> **EXERCISE DESCRIPTION**:
Look through the data below and, wherever a line carries the word "ltac", please copy that line.

——

(** Base tile [t] is under the wire tile and in its child [(i, j)]. *)
Lemma child_of id t : 0 <= id < wx * wy -> 0 <= t < g.(tg_total_tiles) ->
  wire_of g w h t = id <-> exists i j, 0 <= i < a /\ 0 <= j < b /\
    wire_of g w2 h2 t = (b * (id / wx) + j) * wx2 + (a * (id mod wx) + i) /\
    a * (id mod wx) + i < wx2 /\ b * (id / wx) + j < wy2.
Proof.
  intros Hid Ht. destruct (base_coords g G t Ht) as (Cx & Cy & _). pose proof (grid_bounds g G) as B.
  rewrite (wire_of_coords g G w h HS id t Hid Ht). fold W wx.
  destruct (wire_grid g G w2 h2 HS2) as (k2 & l2 & E2 & F2 & Hk2 & Hl2 & Htx & Hty & _ & _ & Hwx2 & Hwy2).
  fold W H wx2 wy2 in Htx, Hty, Hwx2, Hwy2.
  pose proof (wire_of_range g G w2 h2 HS2 t Ht) as Hr2. fold W H wx2 wy2 in Hr2.
  destruct (wire_grid g G w h HS) as (_ & _ & _ & _ & _ & _ & _ & _ & _ & _ & Hwx & _).
  fold W wx in Hwx. pose proof (Z.mod_pos_bound id wx ltac:(lia)) as Hc.
  assert (0 <= id / wx) as Hr by (apply Z.div_pos; lia).
  assert (w / 16 = a * k2) as -> by (rewrite Hw, E2; replace (a * (16 * k2)) with (a * k2 * 16) by ring; apply Z.div_mul; lia).
  assert (h / 16 = b * l2) as -> by (rewrite Hh, F2; replace (b * (16 * l2)) with (b * l2 * 16) by ring; apply Z.div_mul; lia).
  rewrite !(Z.mul_comm _ k2), !(Z.mul_comm _ l2), <- !Z.div_div by lia.
  set (c := id mod wx) in *. set (r := id / wx) in *.
  set (p := (t mod tg_tiles_x g) / k2). set (q := (t / tg_tiles_x g) / l2).
  assert (0 <= p < wx2) as Hp by (split; [apply Z.div_pos; lia | apply Z.div_lt_upper_bound; lia]).
  assert (0 <= q < wy2) as Hq by (split; [apply Z.div_pos; lia | apply Z.div_lt_upper_bound; lia]).
  assert (wire_of g w2 h2 t = q * wx2 + p) as Ewt.
  { unfold wire_of. fold W wx2. by rewrite E2, F2, !(Z.mul_comm 16), !Z.div_mul by lia. }
  rewrite Ewt. split.
  - intros [Ec Er]. exists (p - a * c), (q - b * r). subst c r. rewrite <- Ec, <- Er.
    pose proof (Z.mul_div_le p a Ha). pose proof (Z.mul_succ_div_gt p a Ha).
    pose proof (Z.mul_div_le q b Hb). pose proof (Z.mul_succ_div_gt q b Hb).
    split_and!; try lia.
  - intros (i & j & Hi & Hj & E & Hlx & Hly).
    assert (q = b * r + j /\ p = a * c + i) as [-> ->].
    { apply (f_equal (fun n => (n / wx2, n mod wx2))) in E.
      rewrite !Z.div_add_l, (Z.div_small p), (Z.div_small (a * c + i)), !(Z.add_comm _ p), !(Z.add_comm _ (a * c + i)),
        !Z.mod_add, !Z.mod_small in E by nia. injection E as E1 E3'. lia. }
    split.
    + rewrite (Z.mul_comm a), Z.div_add_l, (Z.div_small i) by lia. lia.
    + rewrite (Z.mul_comm b), Z.div_add_l, (Z.div_small j) by lia. lia.
Qed.

(** The children at the offsets [offs], those outside the display left out. *)
Definition kid (id : Z) (off : Z * Z) : option Z :=
  let '(i, j) := off in
  if (a * (id mod wx) + i <? wx2) && (b * (id / wx) + j <? wy2)
  then Some ((b * (id / wx) + j) * wx2 + (a * (id mod wx) + i)) else None.

Lemma kid_inv id i j c : 0 <= id < wx * wy -> 0 <= i -> 0 <= j -> kid id (i, j) = Some c ->
  c mod wx2 = a * (id mod wx) + i /\ c / wx2 = b * (id / wx) + j /\ 0 <= c < wx2 * wy2.
Proof.
  intros Hid Hi Hj. unfold kid. case_if; [| done]. bool_cases. intros [= <-].
  destruct (wire_grid g G w h HS) as (_ & _ & _ & _ & _ & _ & _ & _ & _ & _ & Hwx & _). fold W wx in Hwx.
  destruct (wire_grid g G w2 h2 HS2) as (_ & _ & _ & _ & _ & _ & _ & _ & _ & _ & Hwx2 & Hwy2).
  fold W H wx2 wy2 in Hwx2, Hwy2.
  pose proof (Z.mod_pos_bound id wx ltac:(lia)) as Hc. assert (0 <= id / wx) as Hr by (apply Z.div_pos; lia).
  assert (0 <= a * (id mod wx) + i) by nia. assert (0 <= b * (id / wx) + j) by nia.
  rewrite Z.div_add_l, (Z.div_small (a * _ + i)) by lia.
  rewrite Z.add_comm, Z.mod_add, Z.mod_small by lia. split_and!; try lia; nia.
Qed.

Lemma kids_spec id offs : 0 <= id < wx * wy -> NoDup offs ->
  (forall i j, (i, j) ∈ offs <-> 0 <= i < a /\ 0 <= j < b) ->
  NoDup (omap (kid id) offs) /\ (forall c, c ∈ omap (kid id) offs -> 0 <= c < wx2 * wy2) /\
  (forall t, 0 <= t < g.(tg_total_tiles) -> wire_of g w h t = id <-> wire_of g w2 h2 t ∈ omap (kid id) offs).
Proof.
  intros Hid Hnd Hoffs. split_and!.
  - apply NoDup_omap; [| done]. intros [i j] [i' j'] c Hin Hin' E E'.
    apply Hoffs in Hin, Hin'. apply kid_inv in E as (E1 & E2 & _); [| lia ..].
    apply kid_inv in E' as (E1' & E2' & _); [| lia ..]. f_equal; lia.
  - intros c ([i j] & Hin & E)%list_elem_of_omap. apply Hoffs in Hin.
    by apply kid_inv in E as (_ & _ & E3); [| lia ..].
  - intros t Ht. rewrite (child_of id t Hid Ht), list_elem_of_omap. split.
    + intros (i & j & Hi & Hj & E & Hx & Hy). exists (i, j). split; [by apply Hoffs |].
      unfold kid. rewrite E, (proj2 (Z.ltb_lt _ _) Hx), (proj2 (Z.ltb_lt _ _) Hy). done.
    + intros ([i j] & Hin & E). apply Hoffs in Hin as [Hi Hj]. exists i, j. revert E. unfold kid.
      case_if; [| done]. bool_cases. intros [= <-]. done.
Qed.

End children.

——

> **EXERCISE RESULT**:
  fold W wx in Hwx. pose proof (Z.mod_pos_bound id wx ltac:(lia)) as Hc.
  pose proof (Z.mod_pos_bound id wx ltac:(lia)) as Hc. assert (0 <= id / wx) as Hr by (apply Z.div_pos; lia).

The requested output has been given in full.